III

Le lendemain de grand matin, le valet de pied des Michaïloff sonnait au logis de garçon de Lynjoice et y laissait un billet, sur l'enveloppe duquel se dessinait un fulgurant Olga; cinq minutes après venait une missive identique, cette fois apportée par un valet de la légation de Portugal, puis un pli à l'air sérieux envoyé par Son Excellence le ministre de Russie. Il y avait des réponses, mais Monsieur était sorti.

Bien des personnes s'étaient ce matin-là réveillées tout occupées du bon Lynjoice, qui d'habitude ne passionnait pas l'opinion. Madame Michaïloff avait eu un réveil triomphant; c'était un succès, cela la mettrait à la mode, et elle se ferait prêter par le mari une trentaine de mille francs dont elle avait grand besoin. Quant à la blonde Vera, elle souriait depuis plusieurs heures à toutes sortes de pensées qu'elle ne disait point et de mettre en jeu toute sa diplomatie pour contribuer au bonheur de sa jeune compatriote, et de Bove et Alvarez avaient décidément grand'peur pour leurs cent louis.

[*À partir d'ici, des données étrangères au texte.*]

(** *** get_all_users *)

Definition get_all_users (current_user : string) : handler users_listing :=
  let user_id := current_user in
  try_finally
    (assign_conn E ;;
     assign_cursor ;;
     rows <- SELECT (users_by_id user_id) ;;
     match fetchone rows with
     | None => raise (HTTPException 404 "User not found")
     | Some _ =>
         if negb (user_id =? ADMIN_UUID) then
           raise (HTTPException 403 "Admins only")
         else
           rows <- SELECT (fun d => users d) ;;
           match rows with
           | [] => ret {| uuids := []; total_users := 0 |}
           | _ =>
               let uuids := map u_user_id rows in
               let total_users := length uuids in
               ret {| uuids := uuids; total_users := total_users |}
           end
     end)
    close_cursor_and_conn.

End MoreHandlers.

(** ** Vocabulary of the properties

    Names for the conditions and for the sequences of requests that the
    properties below speak about. *)


(** The two duplicate errors of [register_user]. *)
Definition uuid_conflict (uuid : string) : exn :=
  HTTPException 400 ("UUID '" +:+ uuid +:+ "' is already registered!").

Definition email_conflict (user : UserRegistration) : exn :=
  HTTPException 400 ("Email '" +:+ email user +:+ "' is already exist!").

(** The name checks that [register_user] makes before it opens a connection. *)
Definition valid_user_name (user : UserRegistration) : Prop :=
  user_name user <> "" /\ String.length (user_name user) <= 15.

(** The query as the specification words it: "at most one document row
    system-wide per call without filtering by the authenticated user". It is
    [query_data] with [SELECT pdf_text FROM pdfs] in place of the statement
    of the source, and serves only to compare the two. *)
Definition query_data_unfiltered (E : collaborators) (query : string)
    (current_user : string) : handler response :=
  let user_id := current_user in
  try_finally
    (assign_conn E ;;
     assign_cursor ;;
     rows <- SELECT (users_by_id user_id) ;;
     match fetchone rows with
     | None => raise (HTTPException 404 "User not found!")
     | Some row =>
         let db_user_name := u_user_name row in
         rows <- SELECT (fun d => pdfs d) ;;
         match fetchone rows with
         | None => raise (HTTPException 404 "No PDF data found for this user")
         | Some row =>
             match p_pdf_text row with
             | None => raise (HTTPException 404 "No PDF data found for this user")
             | Some stored_text =>
                 if stored_text =? "" then
                   raise (HTTPException 404 "No PDF data found for this user")
                 else
                   llm_response <- llm E stored_text query ;;
                   ret [ ("uuid", user_id);
                         ("user", db_user_name);
                         ("query", query);
                         ("LLM_response", llm_response) ]
             end
         end
     end)
    close_cursor_and_conn.

(** What [upload_pdf] asks of a file before it reaches the database. *)
Definition accepted_by_upload (E : collaborators) (uid : string)
    (file : UploadFile) (text : string) : Prop :=
  content_type file = "application/pdf" /\
  (file_size file <= max_size)%Z /\
  open_error E (upload_path uid (filename file)) = None /\
  extract_text_from_pdf E (body file) = Some text.

(** What [update_pdf_data] asks of a file before it runs its [UPDATE]. *)
Definition accepted_by_update (E : collaborators) (uid : string)
    (file : UploadFile) (text : string) : Prop :=
  content_type file = "application/pdf" /\
  (file_size file <= max_size)%Z /\
  open_error E (update_path uid (filename file)) = None /\
  extract_text_from_pdf E (body file) = Some text.

(** The requests [update_pdf_data file uid], one after the other. *)
Fixpoint run_updates (E : collaborators) (uid : string) (files : list UploadFile)
    (w : world) : world :=
  match files with
  | [] => w
  | file :: rest => run_updates E uid rest (snd (call (update_pdf_data E file uid) w))
  end.

(** What a sequence of updates appends to a row: each text behind a blank
    line, in arrival order. *)
Fixpoint appended (texts : list string) : string :=
  match texts with
  | [] => ""
  | text :: rest => blank_line +:+ text +:+ appended rest
  end.

(** The handler answered with a result or with an [HTTPException] of its
    own, not with an exception that escaped it. *)
Definition answered {A : Type} (o : outcome A) : Prop :=
  match o with
  | Return _ => True
  | Raise (HTTPException _ _) => True
  | Raise _ => False
  end.

(** ** Sample collaborators, files and databases

    Concrete stand-ins on which the handlers evaluate: extraction reads the
    bytes of the file as its text (an empty file has none), and a password
    hash is the password behind a prefix. *)
Module Sample.

Definition collab : collaborators :=
  {| bcrypt_hash := fun secret => "$2b$" +:+ secret;
     bcrypt_verify := fun secret hash => hash =? "$2b$" +:+ secret;
     sign_jwt := fun user_id => "jwt." +:+ user_id;
     extract_text_from_pdf := fun data =>
       match data with
       | [] => None
       | _ => Some (string_of_list_byte data)
       end;
     get_llm_response := fun context query => "Re: " +:+ query +:+ " | " +:+ context;
     psycopg2_connect := fun _ => true;
     open_error := fun _ => None;
     utcnow_strftime := "03-11-26";
     utcnow_date := "2026-11-03" |}.

(** The same collaborators with a database that refuses the connections
    before attempt [n]. *)
Definition collab_answering_from (n : nat) : collaborators :=
  {| bcrypt_hash := bcrypt_hash collab;
     bcrypt_verify := bcrypt_verify collab;
     sign_jwt := sign_jwt collab;
     extract_text_from_pdf := extract_text_from_pdf collab;
     get_llm_response := get_llm_response collab;
     psycopg2_connect := fun i => (n <=? i)%nat;
     open_error := open_error collab;
     utcnow_strftime := utcnow_strftime collab;
     utcnow_date := utcnow_date collab |}.

Definition alice : users_row :=
  {| u_user_id := "a1"; u_user_name := "alice"; u_email := "alice@x.com";
     u_password := "$2b$wonderland"; u_registration_date := "01-11-26" |}.

Definition bob : users_row :=
  {| u_user_id := "b2"; u_user_name := "bob"; u_email := "bob@x.com";
     u_password := "$2b$builder"; u_registration_date := "02-11-26" |}.

Definition bob_doc : pdfs_row :=
  {| p_user_id := "b2"; p_file_name := "notes.pdf"; p_upload_date := "02-11-26";
     p_pdf_text := Some "B"; p_last_updated := "02-11-26" |}.

Definition alice_doc : pdfs_row :=
  {| p_user_id := "a1"; p_file_name := "doc.pdf"; p_upload_date := "02-11-26";
     p_pdf_text := Some "A"; p_last_updated := "02-11-26" |}.

(** Two users, no document. *)
Definition w_users : world :=
  {| db := {| users := [alice; bob]; pdfs := [] |}; fs := ∅; trace := [] |}.

(** Two users; the first document of the table is bob's. *)
Definition w_docs : world :=
  {| db := {| users := [alice; bob]; pdfs := [bob_doc; alice_doc] |};
     fs := ∅; trace := [] |}.

Definition pdf (name : string) (data : bytes) : UploadFile :=
  {| filename := name; content_type := "application/pdf"; body := data |}.

Definition text_file : UploadFile :=
  {| filename := "doc.txt"; content_type := "text/plain"; body := ["h"; "i"]%byte |}.

(** A PDF of one byte more than [max_size]. *)
Definition huge_pdf : UploadFile :=
  pdf "huge.pdf" (repeat "000"%byte (Z.to_nat (max_size + 1))).

End Sample.

(** Collaborators whose extractor returns the text it finds even when there
    is none: a file without bytes yields the empty string, not [None]. *)
Module Scanned.

Definition collab : collaborators :=
  {| bcrypt_hash := bcrypt_hash Sample.collab;
     bcrypt_verify := bcrypt_verify Sample.collab;
     sign_jwt := sign_jwt Sample.collab;
     extract_text_from_pdf := fun data => Some (string_of_list_byte data);
     get_llm_response := get_llm_response Sample.collab;
     psycopg2_connect := psycopg2_connect Sample.collab;
     open_error := open_error Sample.collab;
     utcnow_strftime := utcnow_strftime Sample.collab;
     utcnow_date := utcnow_date Sample.collab |}.

End Scanned.

(** ** Reasoning about handlers *)

(** Unfolds the statements of a handler down to functions on the frame and
    the world. *)
Ltac run_handler :=
  unfold call, cleanup, processing_error, try_finally, try_except, bind, ret,
    raise, assign_conn, get_connection, assign_cursor, SELECT, execute,
    commit, close_cursor_and_conn, assign_file_path, read_file_path,
    open_write, extract_text, os_path_exists, os_remove,
    remove_temporary_file, llm, fresh_frame;
  cbn.

Lemma fs_lookup_write (path : string) (data : bytes) (files : gmap string bytes) :
  fs_write path data files !! path = Some data.
Proof. unfold fs_write. apply lookup_insert_eq. Qed.

Lemma fs_exists_write (path : string) (data : bytes) (files : gmap string bytes) :
  fs_exists path (fs_write path data files) = true.
Proof. unfold fs_exists. now rewrite fs_lookup_write. Qed.

Lemma fs_lookup_remove (path : string) (files : gmap string bytes) :
  fs_remove path files !! path = None.
Proof. unfold fs_remove. apply lookup_delete_eq. Qed.

Lemma fs_exists_false (path : string) (files : gmap string bytes) :
  fs_exists path files = false -> files !! path = None.
Proof. unfold fs_exists. destruct (files !! path); [discriminate | reflexivity]. Qed.

Lemma fetchone_filter_Some {A : Type} (P : A -> bool) (l : list A) (x : A) :
  fetchone (List.filter P l) = Some x -> In x l /\ P x = true.
Proof.
  unfold fetchone. intros H.
  assert (Hin : In x (List.filter P l)).
  { destruct (List.filter P l) as [|y ys]; [discriminate |].
    injection H as ->. now left. }
  now apply filter_In in Hin.
Qed.

Lemma fetchone_filter_None {A : Type} (P : A -> bool) (l : list A) :
  fetchone (List.filter P l) = None -> forall x, In x l -> P x = false.
Proof.
  unfold fetchone. intros H x Hx.
  destruct (P x) eqn:HP; [| reflexivity].
  assert (Hin : In x (List.filter P l)) by (apply filter_In; auto).
  destruct (List.filter P l); [contradiction | discriminate].
Qed.

Lemma fetchone_filter_exists {A : Type} (P : A -> bool) (l : list A) (x : A) :
  In x l -> P x = true -> exists y, fetchone (List.filter P l) = Some y.
Proof.
  intros Hx HP.
  destruct (fetchone (List.filter P l)) as [y|] eqn:Hf; [eauto |].
  rewrite (fetchone_filter_None P l Hf x Hx) in HP. discriminate.
Qed.

(** The sample PDF of [max_size + 1] bytes, measured without building it. *)
Lemma huge_pdf_size : file_size Sample.huge_pdf = (max_size + 1)%Z.
Proof.
  unfold file_size, Sample.huge_pdf, Sample.pdf, body.
  rewrite repeat_length. apply Z2Nat.id. unfold max_size. lia.
Qed.

(** [get_connection] makes ten attempts, numbered from 0: a database that
    answers at the tenth is reached, one that would answer at the eleventh
    is given up with a [RuntimeError]. *)
Example get_connection_tenth_attempt :
  get_connection (Sample.collab_answering_from 9) fresh_frame Sample.w_users
  = (Return (db Sample.w_users), fresh_frame, Sample.w_users).
Proof. reflexivity. Qed.

Example get_connection_gives_up :
  get_connection (Sample.collab_answering_from 10) fresh_frame Sample.w_users
  = (Raise (RuntimeError "Could not connect to the database after several attempts."),
     fresh_frame, Sample.w_users).
Proof. reflexivity. Qed.

(** ** Login *)

(** C4. A login whose identifier selects a row but whose password does not
    verify against it, and a login whose identifier selects no row, receive
    the same outcome: [HTTPException 401 "Invalid credentials."], hence the
    same status and the same message; neither changes the world. The two
    attempts may be made at different times ([w1], [w2]). *)
Theorem user_login_failures_are_identical
    (E : collaborators) (w1 w2 : world) (known unknown : LoginInput) (row : users_row) :
  connect_attempts E 0 10 = true ->
  fetchone (users_by_name_or_email (identifier known) (db w1)) = Some row ->
  bcrypt_verify E (login_password known) (u_password row) = false ->
  fetchone (users_by_name_or_email (identifier unknown) (db w2)) = None ->
  call (user_login E known) w1 = (Raise (HTTPException 401 "Invalid credentials."), w1) /\
  call (user_login E unknown) w2 = (Raise (HTTPException 401 "Invalid credentials."), w2) /\
  fst (call (user_login E known) w1) = fst (call (user_login E unknown) w2) /\
  http_status 200 (fst (call (user_login E known) w1)) = 401.
Proof.
  intros Hconn Hrow Hverify Hnone.
  assert (H1 : call (user_login E known) w1
               = (Raise (HTTPException 401 "Invalid credentials."), w1)).
  { unfold user_login. run_handler. rewrite Hconn. cbn.
    rewrite Hrow. cbn. rewrite Hverify. reflexivity. }
  assert (H2 : call (user_login E unknown) w2
               = (Raise (HTTPException 401 "Invalid credentials."), w2)).
  { unfold user_login. run_handler. rewrite Hconn. cbn.
    rewrite Hnone. reflexivity. }
  rewrite H1, H2. repeat split.
Qed.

Tout le monde s'était avant dix heures entendu par lettre, pour être à trois heures chez Glouskine, afin de convenir des tableaux vivants. Madame Michaïloff avait à deux reprises envoyé chez Lynjoice, qui était toujours sorti.

—C'est-à-dire qu'il dort, s'était dit Olga en songeant à son mari, M. Michaïloff, qui se couchait habituellement à six heures du matin, et jusqu'à deux heures de l'après-midi, n'était invariablement sorti dans son lit.

—Il viendra chez Glouskine, on peut être tranquille.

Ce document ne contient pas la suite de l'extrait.